Boys Love Manga and Beyond
History, Culture, and Community in Japan
Boys Love Manga and Beyond looks at a range of literary, artistic and other cultural products that celebrate the beauty of adolescent boys and young men. In Japan, depiction of the “beautiful boy” has long been a romantic and sexualized trope for both sexes and commands a high degree of cultural visibility today across a range of genres from pop music to animation.
In recent decades, “Boys Love” (or simply BL) has emerged as a mainstream genre in manga, anime, and games for girls and young women. This genre was first developed in Japan in the early 1970s by a group of female artists who went on to establish themselves as major figures in Japan’s manga industry. By the late 1970s many amateur women fans were getting involved in the BL phenomenon by creating and self-publishing homoerotic parodies of established male manga characters and popular media figures. The popularity of these fan-made products, sold and circulated at huge conventions, has led to an increase in the number of commercial titles available. Today, a wide range of products produced both by professionals and amateurs are brought together under the general rubric of “boys love,” and are rapidly gaining an audience throughout Asia and globally.

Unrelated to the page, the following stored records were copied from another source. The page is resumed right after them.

(* ===== verification/ConstApp.v ===== *)
(** The constants of the C headers that only the components above the packet
    code use, under their C names. *)
From Stdlib Require Import ZArith.
Open Scope Z_scope.

Definition BBL_TXQ_BUFFER_LEN : Z := 4074.
Definition MSEC : Z := 1000000.
Definition BGP_MIN_MESSAGE_SIZE : Z := 19.
Definition BGP_MAX_MESSAGE_SIZE : Z := 4096.
Definition BGP_BUF_SIZE : Z := 256 * 1024.
Definition BGP_MSG_OPEN : Z := 1.
Definition BGP_MSG_UPDATE : Z := 2.
Definition BGP_MSG_NOTIFICATION : Z := 3.
Definition BGP_MSG_KEEPALIVE : Z := 4.
Definition BGP_CAPABILITY : Z := 2.
Definition BGP_CAPABILITY_4_BYTE_AS : Z := 65.
Definition BGP_IPV4_UC : Z := 0x00000001.
Definition BGP_IPv6_UC : Z := 0x00000002.
Definition BGP_IPv4_MC : Z := 0x00000004.
Definition BGP_IPv6_MC : Z := 0x00000008.
Definition BGP_IPv4_LU : Z := 0x00000010.
Definition BGP_IPv6_LU : Z := 0x00000020.
Definition BGP_IPv4_VPN_UC : Z := 0x00000040.
Definition BGP_IPv6_VPN_UC : Z := 0x00000080.
Definition BGP_IPv4_VPN_MC : Z := 0x00000100.
Definition BGP_IPv6_VPN_MC : Z := 0x00000200.
Definition BGP_IPv4_FLOW : Z := 0x00000400.
Definition BGP_IPv6_FLOW : Z := 0x00000800.
Definition BGP_EVPN : Z := 0x00001000.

This collection provides the first comprehensive overview in English of the BL phenomenon in Japan, its history and various subgenres and introduces translations of some key Japanese scholarship not otherwise available. Some chapters detail the historical and cultural contexts that helped BL emerge as a significant part of girls’ culture in Japan. Others offer important case studies of BL production, consumption, and circulation and explain why BL has become a controversial topic in contemporary Japan.
This volume adds depth and complexity to the study of boys’ love manga in English and brings Japanese-language scholarship into the Anglophone discourse. It is a welcome addition to the growing field of scholarship on Japanese popular culture, particularly on manga for girls and women . . . it helps provide a fuller picture of what girls and women are reading, writing, and drawing and why.
Boys Love Manga and Beyond, the first comprehensive analysis of the boys love phenomenon in Japan, traces narratives of beautiful boys and young men across a range of media and reading publics. While crafting a remarkably cohesive volume, the editors have also made room for lively disagreement among their writers, opening questions that will no doubt inspire vigorous debate inside and outside the classroom. Drawing from diverse disciplinary homes, the authors unite in their attention to historical context, analytical precision, and close readings of diverse boys love texts. Boys Love Manga and Beyond exemplifies the best of cultural criticism, keenly aware of the politics and pleasure of fantasy. An indispensable book for all interested in contemporary Japanese popular culture.
Mark McLelland is professor of gender and sexuality studies at the University of Wollongong. Kazumi Nagaike is associate professor in the Center for International Education and Research at Oita University. Katsuhiko Suganuma is a lecturer in the School of Humanities at the University of Tasmania. James Welker is associate professor of cross-cultural studies at Kanagawa University.